A method for storing information in DNA with improved dropout tolerance
Bibliographic record
Abstract
Abstract Storing information in synthetic DNA oligomers is attractive for archival purposes due to the favorable physical density, stability, and energy efficiency of this storage medium. However, issues with this medium sometimes cause dropout ( i . e ., loss of oligomers) which may prevent the recovery of stored information. Here, an improved information storage method derived from the existing “DNA Fountain” method is reported. In this work we have developed and experimentally tested a robust algorithm to write digital data in pools of DNA strands by applying a rateless erasure code ( i . e ., fountain code), a Reed Solomon code, and an oligomer mapping code.

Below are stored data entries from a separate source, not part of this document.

Lemma keeps_SC_Create : ok (SC_Create permits open_max).
Proof. unfold SC_Create. ksteps. Qed.
Lemma keeps_SC_Open : ok (SC_Open permits open_max).
Proof. unfold SC_Open. ksteps. Qed.
Lemma keeps_SC_Close : ok SC_Close.
Proof. unfold SC_Close. ksteps. Qed.
Lemma keeps_SC_Read : ok SC_Read.
Proof.
  unfold SC_Read. do 3 kstep. kstep; [by apply keeps_lift|]. kstep; [ksteps|]. do 2 kstep; [|ksteps].
  kstep; [by apply keeps_lift|].
  eapply keeps_bind; [by apply keeps_file_Read|]. intros cs Hcs.
  eapply (keeps_bind (fun x => 0 <= x.1.1 <= zlen cs)).
  { apply keeps_lift. intros x E. eapply eof_scan_range; [| |exact E]; [lia|unfold zlen; lia]. }
  intros [[len buf] ef] Hlen. simpl in Hlen. ksteps.
Qed.
Lemma keeps_print_loop n : forall index count buffer, 0 <= count -> count + Z.of_nat n <= 1000 ->
  keeps is_int (print_loop n index count buffer : st S Z).
Proof.
  induction n as [|n IH]; intros index count buffer Hc Hn; cbn [print_loop];
    (eapply (keeps_bind (fun _ => True)); [by apply keeps_lift|]; intros c _); destruct (_ || _);
    try (apply keeps_ret; unfold_int; lia).
  eapply keeps_bind; [apply keeps_cons_Write|]. intros w ->. apply IH; lia.
Qed.
Lemma keeps_print_user_string va : ok (print_user_string va).
Proof.
  unfold print_user_string. kstep. eapply keeps_bind; [apply keeps_print_loop; [lia|done]|]. intros count Hc. ksteps.
Qed.
Lemma keeps_SC_Write : ok SC_Write.
Proof.
  unfold SC_Write. do 3 kstep. destruct (_ =? 1); [apply keeps_print_user_string|]. repeat kstep; ksteps; subst; done.
Qed.
Lemma count_digits_range n : forall temp len r, 0 <= len -> count_digits n temp len = Ok r -> 0 <= r <= len + Z.of_nat n.
Proof.
  induction n as [|n IH]; intros temp len r Hl; cbn [count_digits]; destruct (0 <? temp); try done;
    try (intros [= <-]; lia). intros H%IH; lia.
Qed.
Context (junk : Z -> list Z).
Hypothesis junk_chars : forall n, Forall is_char (junk n).
Lemma keeps_SC_WriteInt2File : ok (SC_WriteInt2File junk).
Proof.
  unfold SC_WriteInt2File. do 2 kstep. destruct (_ =? 1); [apply keeps_print_user_string|]. do 2 kstep; [|ksteps].
  eapply (keeps_bind (fun len => 0 <= len <= 11)).
  { apply keeps_lift. intros len E. destruct (_ =? 0); [injection E as <-; lia|].
    apply count_digits_range in E; lia. }
  intros len Hlen. kstep. eapply keeps_bind; [apply keeps_file_Write; unfold_int; lia|]. intros size ->. ksteps.
Qed.
Lemma keeps_SC_ReadInt : ok (SC_ReadInt (junk 12)).
Proof.
  unfold SC_ReadInt. eapply keeps_bind; [by apply keeps_cons_Read|]. intros [n buf] [Hf Hn]. simpl in Hn.
  repeat kstep; try (unfold_int; lia). apply to_int_range.
Qed.
Lemma keeps_SC_PrintInt : ok (SC_PrintInt (junk 12)).
Proof.
  unfold SC_PrintInt. kstep. cbv zeta. eapply (keeps_bind (fun _ => True)); [by apply keeps_lift|]. intros [b p] _.
  eapply (keeps_bind (fun _ => True)); [by apply keeps_lift|]. intros [b' p'] _. ksteps.
Qed.
Lemma keeps_SC_ReadChar : ok (SC_ReadChar (junk MaxString)).
Proof.
  unfold SC_ReadChar. eapply keeps_bind; [by apply keeps_cons_Read|]. intros [n buf] [Hf Hn]. simpl in Hf, Hn.
  kstep; [ksteps|]. kstep; [ksteps|]. eapply (keeps_bind is_char).
  - apply keeps_lift. intros c E%rd_Ok. exact (Forall_zget _ _ _ _ Hf E).
  - intros c Hc. unfold is_char in Hc. ksteps.
Qed.
Lemma keeps_SC_PrintChar : ok SC_PrintChar.
Proof. unfold SC_PrintChar. ksteps. Qed.
Lemma keeps_SC_ReadString : ok (SC_ReadString junk).
Proof.
  unfold SC_ReadString. do 3 kstep; [ksteps|]. eapply keeps_bind; [by apply keeps_cons_Read|]. intros [n buf] [Hf Hn].
  simpl in Hn. ksteps.
Qed.
Lemma keeps_SC_PrintString : ok SC_PrintString.
Proof. unfold SC_PrintString. kstep. apply keeps_print_user_string. Qed.
Lemma keeps_SC_Exec : ok SC_Exec.
Proof. unfold SC_Exec. ksteps. Qed.
Lemma keeps_SC_CreateSemaphore : ok SC_CreateSemaphore.
Proof. unfold SC_CreateSemaphore. ksteps. Qed.
Lemma keeps_SC_Up : ok SC_Up.
Proof. unfold SC_Up. ksteps. Qed.
Lemma keeps_SC_Down : ok SC_Down.
Proof. unfold SC_Down. ksteps. Qed.
Lemma keeps_SC_Join : ok SC_Join.
Proof. unfold SC_Join. ksteps. Qed.
Lemma keeps_SC_Exit : ok SC_Exit.
Proof. unfold SC_Exit. ksteps. Qed.
Lemma keeps_SC_Sleep : ok SC_Sleep.
Proof.
  intros s Hs. unfold SC_Sleep. destruct (bool_decide _); [|done]. by apply kk_Sleep.
Qed.

Lemma keeps_syscall (others : Z -> st S unit) : (forall ty, ok (others ty)) -> forall ty, ok (syscall permits open_max others junk ty).
Proof.
  intros Ho ty. destruct ty as [|p|p]; [apply keeps_Halt| |apply keeps_Halt].
  do 5 (try destruct p as [p|p|]); cbn [syscall];
    lazymatch goal with
    | |- keeps _ Halt => apply keeps_Halt
    | |- keeps _ (others _) => apply Ho
    | |- keeps _ SC_Yield => exact kk_Yield
    | |- keeps _ (SC_Create _ _) => exact keeps_SC_Create
    | |- keeps _ (SC_Open _ _) => exact keeps_SC_Open
    | |- keeps _ (SC_Close) => exact keeps_SC_Close
    | |- keeps _ (SC_Read) => exact keeps_SC_Read
    | |- keeps _ (SC_Write) => exact keeps_SC_Write
    | |- keeps _ (SC_WriteInt2File _) => exact keeps_SC_WriteInt2File
    | |- keeps _ (SC_ReadInt _) => exact keeps_SC_ReadInt
    | |- keeps _ (SC_PrintInt _) => exact keeps_SC_PrintInt
    | |- keeps _ (SC_ReadChar _) => exact keeps_SC_ReadChar
    | |- keeps _ (SC_PrintChar) => exact keeps_SC_PrintChar
    | |- keeps _ (SC_ReadString _) => exact keeps_SC_ReadString
    | |- keeps _ (SC_PrintString) => exact keeps_SC_PrintString
    | |- keeps _ (SC_Exec) => exact keeps_SC_Exec
    | |- keeps _ (SC_CreateSemaphore) => exact keeps_SC_CreateSemaphore
    | |- keeps _ (SC_Up) => exact keeps_SC_Up
    | |- keeps _ (SC_Down) => exact keeps_SC_Down
    | |- keeps _ (SC_Join) => exact keeps_SC_Join
    | |- keeps _ (SC_Exit) => exact keeps_SC_Exit
    | |- keeps _ (SC_Sleep) => exact keeps_SC_Sleep
    end.
Qed.
End calls.

(** The handler, for any routines behind the interface and any other calls that
    keep the kernel. *)
Lemma handler_keeps {X} `{!ProcessCalls X, !KeepsKernel X} permits open_max
    (others : Z -> st (sim (cpu (kern X))) unit) (junk : Z -> list Z) (which : ExceptionType) (s t : sim (cpu (kern X))) :
  (forall n, Forall is_char (junk n)) -> (forall ty, keeps (fun _ => True) (others ty)) -> kernel_ok s ->
  ExceptionHandler permits open_max others junk which s = Ok (tt, t) -> kernel_ok t.
Proof.
  intros Hj Ho Hs H.
  assert (keeps (fun _ => True) (ExceptionHandler permits open_max others junk which)) as Hk.
  { unfold ExceptionHandler. kstep.
    destruct which; try (unfold fault_handler; first [apply keeps_Halt|by apply keeps_ret]).
    eapply keeps_bind; [by apply keeps_syscall|]. intros _ _. apply keeps_IncPCReg. }
  specialize (Hk s Hs). rewrite H in Hk. apply Hk.
Qed.
#[export] Instance no_processes_keep : KeepsKernel unit.
Proof.
  split; intros; try done; apply keeps_ret; try done; apply small_is_int; reflexivity.
Qed.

Our new method includes changes to the fountain code, the oligomer mapping code, and the encoding and decoding processes. We have tested and benchmarked our algorithm vs similar algorithms and found that our method increases robustness to dropout, decreases encoding time, and decreases decoding time. The new method was validated in-vitro by successfully storing and recovering 105,360 bits of information. The advantages of the new method make it more appropriate for applications where information recovery is critical, where substantial sequence loss is expected, and/or where computational resources are limited. Furthermore, the inclusion of the novel oligomer mapping code enabled us to mitigate errors by restricting sequences of repeated bases and enhance security by eliminating start/stop codons, thus minimizing the risk of interaction with living cells.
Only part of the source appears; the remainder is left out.